The first question we should ask is, is `type`

an ordinal or nominal variable? It’s hard to know how to classify `type`

without knowing something about tropical storms. Some googling indicates that `type`

can reasonably be considered an ordinal variable: a tropical depression is the least severe storm and a hurricane is the most severe class; in between are extra tropical and tropical storm categories.

What about the `year`

variable? Years are obviously ordered from early to late and we might be interested in how some aspect of our data changes over time. In this case we might consider treating year either as a numeric variable, or perhaps as an ordinal categorical variable. Alternatively, if the question is simply, ‘do the data vary from one year to the next’ without any concern for trends, it’s perfectly reasonable to treat year as a nominal categorical variable.
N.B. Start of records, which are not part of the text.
(** How writing an action moves the numbers of active rows. *)
Lemma count_set_action d a v t :
  (forall k b, interaction_action d !! k = Some b -> k = action_key b) ->
  map_count (active_action v t) (<[action_key a := a]> (interaction_action d))
  = map_count (active_action v t) (interaction_action d)
    + (if (im_VideoID a =? v) && String.eqb (collate (im_ActionType a)) (collate t)
       then b2z (im_Status a =? ActionStatusActive) - b2z (was_active d (action_key a)) else 0).
Proof.
  intros Hkeys. unfold was_active.
  destruct (interaction_action d !! action_key a) as [o|] eqn:Ho.
  - rewrite (map_count_insert _ _ _ _ o Ho). unfold active_action.
    pose proof (Hkeys _ _ Ho) as [= Hu Hv Ht]. rewrite <-Hv, <-Ht.
    destruct (im_VideoID a =? v), (String.eqb _ _); simpl; lia.
  - rewrite map_count_insert_new by done. unfold active_action.
    destruct (im_VideoID a =? v), (String.eqb _ _); simpl; lia.
Qed.

Lemma statCounter_set_other s field field' n now :
  field' <> field -> statCounter (set_counter s field n now) field' = statCounter s field'.
Proof.
  intros Hne. unfold statCounter, set_counter. simpl.
  repeat match goal with |- context [String.eqb ?x ?y] =>
    destruct (String.eqb_spec x y); subst; simplify_eq end; done.
Qed.

(** [stat_ok] by the names of the counters. *)
Lemma stat_ok_counters d s :
  stat_ok d s <->
  statCounter s "like_count" = map_count (active_action (sm_VideoID s) ActionTypeLike) (interaction_action d) /\
  statCounter s "favorite_count" = map_count (active_action (sm_VideoID s) ActionTypeFavorite) (interaction_action d) /\
  statCounter s "comment_count" = map_count (normal_comment (sm_VideoID s)) (interaction_comment d).
Proof. done. Qed.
This illustrates an important idea: the classification of a variable will often depend on the objectives of an analysis. The classification of a variable matters because it influences how we choose to summarise it, how we interpret its relationship with other variables, and whether a specific statistical model is appropriate for our data or not. Fortunately, our choice of classification is less important when we are just trying to summarise the variable numerically or graphically. For now, let’s assume that it’s fine to treat year as a categorical variable.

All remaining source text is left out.